Book Review: Inferno by Dan Brown



Inferno

Author: Dan Brown
Publisher: Knopf Doubleday Publishing Group
Date of Publication: May 14, 2013
Pages: 558 (NOOK Edition)



   About two pages into Dan Brown's Inferno I had an incredible feeling of deja vu.  I felt like I had read this before.  This author wrote a blockbuster, The Da Vinci Code, in 2003.  He created a unique character in Robert Langdon, an art historian and "symbologist" who deciphered a code painted into "The Last Supper" by Leonardo da Vinci.  A sudden act of violence triggered a hectic race against an international conspiracy.  Landon was aided by a female counterpart, a brilliant and beautiful cryptologist, who became more than a colleague.  The Da Vinci Code dashed through Paris, London and New York before it concluded back at The Louvre in Paris.  Substitute Dante for da Vinci, The Divine Comedy for "The Last Supper", a brilliant and beautiful physician for the cryptologist and Florence, Venice and Istanbul for the three cities and you have this novel.  The conspiracy is different here and the stakes are higher, but it's the same formula.
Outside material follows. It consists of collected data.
Definition after_rename (tables : list string) : C unit :=
  _ ← for_tables tables fk_tables rename_keys;
  _ ← rename_parent;
  _ ← exec_update (update_column "drydocks" "id" dock_name);
  _ ← for_tables tables fk_tables rename_ids;
  _ ← rename_parent_ids;
  _ ← (if has_column "events" tables then exec_update (update_column "events" "event" event_name) else mret tt);
  rows ← read_paths;
  _ ← each rewrite_paths rows;
  rename_yard_index.

Lemma absent_after tables : preserves absent (after_rename tables).
Proof.
  unfold after_rename, for_tables, rename_keys, rename_parent, rename_ids, rename_parent_ids, read_paths, columns, table_at. absent_step.
Qed.

Lemma vocab_present c : is_Some (s_tables (cur c) !! "workspaces") ->
  _migrate_v1_vocab_to_drydock c
  = (_ ← clear_drydocks; _ ← exec (rename_table "workspaces" "drydocks"); after_rename (map fst (map_to_list (s_tables (cur c))))) c.
Proof.
  intros Hw. unfold _migrate_v1_vocab_to_drydock, table_names. rewrite gets_bind. apply names_spec in Hw. by rewrite Hw.
Qed.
   The author certainly does his research, however.  The descriptions of the locales are superb and I am ready to sign up for an "Inferno tour" of Florence.  The lavish explanations and expositions regarding the artworks encountered are well done also.  My quibble with these, however, is that they tend to interrupt the action.  It's like getting an art appreciation lecture in the middle of watching "Die Hard".  I would also recommend that if they make a movie of this that they replace Tom Hanks with Usain Bolt as Robert Langdon since the character spends most of the story running helter-skelter from police, museum guards, the World Health Organization as well as his own claustrophobia and paranoia.  

     This was an interesting and informative read but, in my opinion, a repetitive one.